We identified three ICI clusters and three gene clusters associated with different immune subtypes and survival outcomes. Then the ICI score was constructed, and we found that high ICI score exhibited activated immune characteristics and better prognosis. High ICI score was significantly enriched in immune pathways and highly expressed immune signature genes. More importantly, we confirmed that melanoma patients with high ICI score had longer overall survival and rate of response to immunotherapy.
We presented a comprehensive immune infiltration landscape in melanoma. Our results will facilitate understanding of the melanoma tumor microenvironment and provide a new immune therapy strategy.
肿瘤微环境(TME)涉及多种免疫细胞亚群的浸润,这可能影响预后和临床特征。越来越多的证据表明肿瘤浸润淋巴细胞(TILs)在原发性和转移性黑色素瘤中的作用支持免疫系统参与黑色素瘤的进展和结局。然而,黑色素瘤中的免疫浸润图谱尚未得到系统阐明。

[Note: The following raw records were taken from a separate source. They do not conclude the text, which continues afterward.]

(** *** An object with more cached unwinds as well *)
Record refines o o' : Prop := {
  rf_data : oData o' = oData o;
  rf_deleted : oDeleted o' = oDeleted o;
  rf_storage k : storage_of o' k = storage_of o k;
  rf_origin k : is_Some (oOrigin o !! k) → is_Some (oOrigin o' !! k);
  rf_ok : object_ok o'
}.
Lemma refines_refl o : object_ok o → refines o o.
Proof. by split. Qed.
Lemma settled_refines o o' : object_ok o → refines o o' → settled_object o → settled_object o'.
Proof.
  intros Hok [Hdata _ Hst _ Hok'] Hset k v Hv. rewrite Hdata. pose proof (Hst k) as Hk. rewrite !storage_ok, Hv in Hk by done.
  rewrite Hk. destruct (oDirty o !! k) eqn:Hd; [by apply Hset|done].
Qed.
Lemma set_data_refines o o' d d' : refines o o' → aRoot d = aRoot (oData o) → d = d' → refines (set_oData o d) (set_oData o' d').
Proof.
  intros [Hdata Hdel Hst Hor Hok] Hr <-. split; [done|done| |done|by apply set_data_ok; [rewrite Hdata|]].
  intros k. specialize (Hst k). unfold storage_of, object_GetState, object_GetCommittedState in *. cbn. rewrite Hr. rewrite Hdata in Hst.
  by destruct (oDirty o !! k), (oDirty o' !! k), (oOrigin o !! k), (oOrigin o' !! k).
Qed.
Lemma setState_refines o o' k v : refines o o' → object_ok (setState o k v) → refines (setState o k v) (setState o' k v).
Proof.
  intros [Hdata Hdel Hst Hor Hok] Hok'. split; [done|done| |done|].
  - intros k'. rewrite !storage_setState. by rewrite Hst.
  - apply setState_ok; [done|]. apply Hor. apply (ook_dirty _ Hok' k). cbn. by rewrite lookup_insert_eq.
Qed.
Lemma undone_refines e o o' : (∀ a p, e ≠ resetObjectChange a p) → refines o o' → fine_object (undone e o) → oDeleted o = false →
  option_Forall2 refines (undone e o) (undone e o').
Proof.
  intros Hne Hr Hf Hd. pose proof Hr as [Hdata Hdel Hst Hor Hok].
  destruct e as [a|a p|a p x|a x|a n|a k v|a c h|x|h|h|a]; cbn in *; try constructor; try done.
  - by destruct (Hne a p).
  - apply set_data_refines; [|done|by cbn; rewrite Hdata].
    split; [done|done| |done|by apply suicided_ok]. intros k. rewrite !storage_suicided. apply Hst.
  - apply set_data_refines; [done|done|by rewrite Hdata].
  - apply set_data_refines; [done|done|by rewrite Hdata].
  - apply setState_refines; [done|]. by apply Hf.
  - split; [cbn; by rewrite Hdata|done| |done|by apply setCode_ok]. intros k. rewrite !storage_setCode. apply Hst.
Qed.
Lemma unwinds_refines d a es o o' : unwinds d a es (Some o) → refines o o' → unwinds d a es (Some o').
Proof.
  revert o o'. induction es as [|e es IH]; cbn; intros o o' [Hf Hx] Hr;
    (assert (fine_object (Some o')) as Hf' by (intros p [= <-] _; apply Hr)); (split; [done|]).
  - rewrite (rf_deleted _ _ Hr), (rf_data _ _ Hr). destruct (oDeleted o) eqn:Hd; [done|]. destruct Hx as [-> Hset]. split; [done|].
    eapply settled_refines; [by apply Hf|exact Hr|done].
  - case_decide; [|by eapply IH]. destruct Hx as (? & [= <-] & Hd & Hp & Hx). exists o'. split; [done|]. split; [by rewrite (rf_deleted _ _ Hr)|].
    assert ((∃ b p, e = resetObjectChange b p) ∨ ∀ b p, e ≠ resetObjectChange b p) as [(b & p & ->)|Hne]
      by (destruct e; (by right) || left; by do 2 eexists); [done|].
    pose proof (undone_refines e o o' Hne Hr (unwinds_fine _ _ _ _ Hx) Hd) as Hu.
    destruct Hu as [p p' Hpp|]; [|by split]. split; [|by eapply IH]. intros q [= <-]. rewrite (rf_deleted _ _ Hpp). by apply Hp.
Qed.
(** *** Operations keep a state undoable *)
Lemma changes_of_cons a e es : changes_of a (e :: es) = changes_of a es + (if decide (dirtied e = Some a) then 1 else 0).
Proof. unfold changes_of. rewrite filter_cons. case_decide; cbn; lia. Qed.
Lemma about_dirtied e a : dirtied e = Some a → about e = Some a.
Proof. by destruct e. Qed.
Lemma unwound_entry es s s' a e : unwound es s → about e = Some a → trie s' = trie s →
  (∀ b, b ≠ a → stateObjects s' !! b = stateObjects s !! b ∧ dirties s' !! b = dirties s !! b) →
  (∃ o, stateObjects s' !! a = Some o ∧ oDeleted o = false ∧ object_ok o ∧
    (∀ p, undone e o = Some p → oDeleted p = false) ∧ unwinds (TryGet a (trie s)) a es (undone e o)) →
  changes_of a (e :: es) ≤ default 0 (dirties s' !! a) → unwound (e :: es) s'.
Proof.
  intros [Hacc Hcount Hdirty] Ha Htr Hb (o & Ho & Hd & Hok & Hp & Hx) Hn. split.
  - intros b. rewrite Htr. destruct (decide (b = a)) as [->|Hne]; cbn [unwinds].
    + rewrite Ho, decide_True by done. split; [by intros q [= <-] _|]. exists o. by split_and!.
    + destruct (Hb b Hne) as [-> _]. rewrite decide_False by congruence. split; [by eapply unwinds_fine|done].
  - intros b. destruct (decide (b = a)) as [->|Hne]; [done|]. destruct (Hb b Hne) as [_ ->]. rewrite changes_of_cons, decide_False; [|by intros ?%about_dirtied; congruence].
    rewrite Z.add_0_r. apply Hcount.
  - intros b p. destruct (decide (b = a)) as [->|Hne]; [by rewrite Ho; intros [= <-]|]. destruct (Hb b Hne) as [-> ->]. apply Hdirty.
Qed.
Lemma unwound_frame es s s' : unwound es s → trie s' = trie s → stateObjects s' = stateObjects s → dirties s' = dirties s → unwound es s'.
Proof. intros [Hacc Hcount Hdirty] Htr Ho Hd. split; intros a; [rewrite Htr, Ho; apply Hacc|rewrite Hd; apply Hcount|intros o; rewrite Ho, Hd; apply Hdirty]. Qed.
Lemma unwound_side es s e : unwound es s → side_entry e → unwound (e :: es) s.
Proof.
  intros [Hacc Hcount Hdirty] He. assert (dirtied e = None ∧ about e = None) as [Hd Ha] by by destruct e. split; [| |done].
  - intros a. cbn. rewrite Ha, decide_False by done. split; [by eapply unwinds_fine|done].
  - intros a. rewrite changes_of_cons, Hd, decide_False by done. rewrite Z.add_0_r. apply Hcount.
Qed.
Lemma unwound_object es s a o : unwound es s → stateObjects s !! a = Some o → oDeleted o = false → object_ok o.
Proof. intros Hs Ho. eapply unwinds_fine; [apply (uw_account _ _ Hs a)|done]. Qed.
Lemma caches_refines o o' : object_ok o → caches o o' → refines o o'.
Proof.
  intros Hok Hc. pose proof (caches_ok _ _ Hc Hok) as Hok'. destruct Hc as [Hdata Hdirty _ Hdel Hor]. split; [done|done| |intros k|done].
  - intros k. by rewrite !storage_ok, Hdirty, Hdata.
  - by destruct (Hor k) as [->|[-> _]]; [|intros []].
Qed.
Lemma change_undone a o e o' : change a o e o' → object_ok o → ∃ p, undone e o' = Some p ∧ refines o p.
Proof.
  intros He Hok. destruct He as [x|n|p h c|k v Hk|]; eexists; (split; [done|]).
  - replace (setBalance (setBalance o x) _) with o by by destruct o as [[]]. by apply refines_refl.
  - replace (setNonce (setNonce o n) _) with o by by destruct o as [[]]. by apply refines_refl.
  - split; [by destruct o as [[]]|done| |done|by apply setCode_ok, setCode_ok]. intros k. by rewrite !storage_setCode.
  - assert (is_Some (oOrigin o !! k)) as Hor by (destruct Hk; [by apply (ook_dirty _ Hok)|done]).
    split; [done|done| |done|by apply setState_ok; [apply setState_ok|]]. intros k'. rewrite !storage_setState. by case_decide; subst.
  - replace (setBalance (set_oSuicided (setBalance (set_oSuicided o true) 0) _) _) with o by by destruct o as [[]]. by apply refines_refl.
Qed.
Lemma append_count a e es s : dirtied e = Some a → changes_of a es ≤ default 0 (dirties s !! a) →
  changes_of a (e :: es) ≤ default 0 (dirties (journal_append e s) !! a).
Proof. intros He Hn. rewrite changes_of_cons, decide_True by done. cbn. rewrite He, lookup_insert_eq. cbn. lia. Qed.
Lemma append_others a o e s b : dirtied e = Some a ∨ dirtied e = None → b ≠ a →
  stateObjects (setStateObject a o (journal_append e s)) !! b = stateObjects s !! b ∧
  dirties (setStateObject a o (journal_append e s)) !! b = dirties s !! b.
Proof. intros He Hb. cbn. rewrite lookup_insert_ne by done. split; [done|]. destruct He as [-> | ->]; [|done]. by rewrite lookup_insert_ne. Qed.
(** A transaction that is applied. *)
Lemma ApplyTransaction_ok limit author header tx r receipt gas r' :
  ready limit r → tx_ok tx → ApplyTransaction ChainID author header tx r = (Ok (receipt, gas), r') →
  ready limit r' ∧ 0 ≤ gas ≤ TxGasLimit tx ∧ run_usedGas r' = run_usedGas r + gas ∧
  rGasUsed receipt = gas ∧ rCumulativeGasUsed receipt = run_usedGas r' ∧
  ∀ l, covers l (beneficiary header author) [tx] → balances (run_state r') l = balances (run_state r) l.
Proof.
  intros [Hlim Hpool Hgp Hused Href Htidy Hsui] [Hgas Hdata] Hrun. unfold ApplyTransaction in Hrun.
  unfold AsMessage in Hrun. destruct (Signer_Sender (MakeSigner ChainID) tx) as [from|?|?] eqn:Hfrom; [|done..].
  cbn [mbind result_bind mret result_ret] in Hrun.
  assert (∃ evm, NewEVMContext header author = Ok evm ∧ Coinbase evm = beneficiary header author) as (evm & Hevm & Hcb).
  { revert Hrun. unfold NewEVMContext. destruct (Number header), (Difficulty header); [|done..]. by eexists. }
  rewrite Hevm in Hrun. set (msg := mkMessage _ _ _ _ _ _ _ _) in *.
  assert (message_ok msg) as Hmsg by by split. assert (is_u64 (refund (run_state r))) as Hru by (rewrite Href; done).
  assert (is_u64 (run_gp r)) as Hgpu by (u64_unfold; lia).
  destruct (ApplyMessage_tidy evm msg (run_gp r) (run_state r) Htidy Hsui) as [Htidy1 Hsui1].
  pose proof (ApplyMessage_run evm msg (run_gp r) (run_state r) Hgpu Hmsg Hru) as Hres.
  destruct (transition_check evm msg (run_gp r) (world_of (run_state r))) as [e|] eqn:Hcheck.
  { destruct Hres as (g & s1 & Happ & _). rewrite Happ in Hrun. done. }
  destruct Hres as (s1 & w1 & Happ & Hw1 & Href1 & Hset). rewrite Happ in *. cbn [fst snd] in Htidy1, Hsui1.
  rewrite CreateBloom_run in Hrun. set (used := gas_charged msg _) in *.
  pose proof (gas_charged_bounds msg (refund (run_state r)) ltac:(apply Hru) (cost_of_bound msg)) as Hb. fold used in Hb.
  destruct (transition_check_funds _ _ _ _ Hcheck) as [Hcost _].
  assert (msgGasLimit msg ≤ run_gp r) as Hroom by by eapply transition_check_room.
  change (msgGasLimit msg) with (TxGasLimit tx) in *. injection Hrun as <- <- <-. cbn.
  rewrite u64_add_id by (u64_unfold; lia). split_and!; try done; try lia.
  - split; cbn; try done; try lia; [by apply Finalise_tidy|]. intros a o. by apply Finalise_accounts.
  - intros l (Hnd & Hc & Hl). apply Forall_cons in Hl as [[Hto Hsnd] _]. rewrite balances_Finalise by done.
    unfold balances. rewrite (total_ext _ (λ a, (GetBalance a (run_state r)).1 + transfer_of evm msg used a)).
    + rewrite total_add, total_transfer; [lia|done| |done|by rewrite Hcb]. by apply Hsnd.
    + intros a. rewrite (GetBalance_world s1 w1 a Hw1), (GetBalance_world _ _ a (world_of_stands _)). apply Hset.
Qed.

(** ** A whole block *)
Fixpoint gas_accounted (before : Z) (receipts : list Receipt) (after : Z) : Prop :=
  match receipts with
  | [] => after = before
  | receipt :: receipts' =>
      0 ≤ rGasUsed receipt ∧ rCumulativeGasUsed receipt = before + rGasUsed receipt ∧
      gas_accounted (before + rGasUsed receipt) receipts' after
  end.

Lemma Prepare_ready limit r th bh i :
  ready limit r → ready limit (mkRun (run_gp r) (Prepare th bh i (run_state r)) (run_usedGas r)).
Proof.
  intros []. split; cbn [run_gp run_usedGas run_state]; try assumption; [by eapply tidy_frame|].
  apply (no_suicide_same (run_state r)); [|done]. intros b. by rewrite !live_unfold.
Qed.
Lemma balances_same s s' l : (∀ a, live a s' = live a s) → balances s' l = balances s l.
Proof.
  intros Hl. apply total_ext. intros a. unfold GetBalance.
  destruct (load_run a s) as (s1 & -> & _), (load_run a s') as (s2 & -> & _). by rewrite Hl.
Qed.

Lemma process_txs_ok limit header blockHash i txs r receipts r' :
  ready limit r → Forall tx_ok txs →
  process_txs ChainID header blockHash i txs r = (Ok receipts, r') →
  ready limit r' ∧ length receipts = length txs ∧ gas_accounted (run_usedGas r) receipts (run_usedGas r') ∧
  ∀ l, covers l (engine_Author header) txs → balances (run_state r') l = balances (run_state r) l.
Proof.
  revert i r receipts. induction txs as [|tx txs IH]; intros i r receipts Hr Htxs Hrun; cbn [process_txs] in Hrun.
  - go_inv Hrun. done.
  - apply Forall_cons in Htxs as [Htx Htxs]. go_inv_step Hrun. injection Hm as <- <-.
    apply gom_bind_ok in Hrun as ([receipt gas] & r2 & Happ & Hrun). go_inv_step Hrun. go_inv_step Hrun.
    pose proof (Prepare_ready limit r (rlpHash_tx tx) blockHash i Hr) as Hr1.
    destruct (ApplyTransaction_ok _ _ _ _ _ _ _ _ Hr1 Htx Happ) as (Hr2 & Hgas & Hused & Hrg & Hcum & Hbal).
    destruct (IH _ _ _ Hr2 Htxs Hm) as (Hr3 & Hlen & Hacc & Hbal3).
    split; [done|]. split; [by cbn; rewrite Hlen|]. split.
    + cbn in Hused |- *. rewrite Hrg, Hcum. rewrite Hused in *. split_and!; [lia|done|done].
    + intros l (Hnd & Hc & Hl). apply Forall_cons in Hl as [Hl1 Hl].
      rewrite Hbal3 by done. rewrite Hbal by (split_and!; [done|done|by constructor]).
      apply balances_same. intros b. by rewrite !live_unfold.
Qed.

Lemma gas_accounted_le before receipts after : gas_accounted before receipts after → before ≤ after.
Proof.
  revert before. induction receipts as [|r rs IH]; intros before; cbn; [lia|]. intros (? & _ & Hrs%IH). lia.
Qed.

(** C29: a block that [Process] accepts is accounted for.  There is a receipt per
    transaction, their cumulative gas counts up the gas used one by one, the
    total is the gas used reported and at most the gas limit of the block; no
    money is created or destroyed over the accounts involved; and the account
    trie of the resulting state holds exactly the accounts the state has. *)
Theorem Process_accounts block s receipts logs used s' :
  tidy s → no_suicide s → refund s = 0 → is_u64 (GasLimit (block_header block)) →
  Forall tx_ok (block_transactions block) →
  Process ChainID block s = (Ok (receipts, logs, used), s') →
  length receipts = length (block_transactions block) ∧
  gas_accounted 0 receipts used ∧ used ≤ GasLimit (block_header block) ∧
  (∀ l, covers l (engine_Author (CopyHeader (block_header block))) (block_transactions block) →
    balances s' l = balances s l) ∧
  tidy s' ∧ ∀ a, option_Forall2 same_account (live a s') (live a (New (trie s'))).
Proof.
  intros Ht Hn Hr Hlim Htxs Hrun. unfold Process, AddGas in Hrun.
  rewrite (proj2 (Z.ltb_ge _ 0)) in Hrun by u64_lia. rewrite u64_add_id in Hrun by (u64_unfold; lia).
  destruct (process_txs _ _ _ _ _ _) as [[rs|?|?] r'] eqn:Hp; [|done..]. injection Hrun as <- <- <- <-.
  assert (ready (GasLimit (block_header block)) (mkRun (0 + GasLimit (block_header block)) s 0)) as Hready
    by (destruct Hlim; by split; cbn; try lia).
  destruct (process_txs_ok (GasLimit (block_header block)) _ _ _ _ _ _ _ Hready Htxs Hp)
    as ([_ Hpool Hgp _ _ Ht' Hn'] & Hlen & Hacc & Hbal).
  unfold engine_Finalize, IntermediateRoot. cbn [snd]. split_and!; [done|done|lia| |by apply Finalise_tidy|].
  - intros l Hl. rewrite balances_Finalise by done. by apply Hbal.
  - intros a. apply tidy_reopened; [by apply Finalise_tidy|]. cbn. apply lookup_empty.
Qed.
End block.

在这项研究中,我们使用 CIBERSORT 和 ESTIMATE 算法分析了 993 个黑色素瘤样本的免疫浸润模式。然后,我们筛选了与免疫亚型和生存相关的差异表达基因(DEGs)。通过基于 DEGs 中免疫特征基因的主成分分析(PCA)构建免疫细胞浸润(ICI)评分。基因集富集分析(GSEA)用于探索高和低 ICI 评分相关途径。最后,评估 ICI 评分在生存预后和免疫治疗获益中的预测能力。
我们确定了三个与不同免疫亚型和生存结果相关的 ICI 簇和三个基因簇。然后构建了 ICI 评分,发现高 ICI 评分表现出激活的免疫特征和更好的预后。高 ICI 评分在免疫途径和高表达的免疫特征基因中显著富集。更重要的是,我们证实黑色素瘤患者的高 ICI 评分具有更长的总生存期和对免疫治疗的反应率。
我们提出了黑色素瘤中全面的免疫浸润图谱。我们的研究结果将有助于理解黑色素瘤肿瘤微环境,并为新的免疫治疗策略提供依据。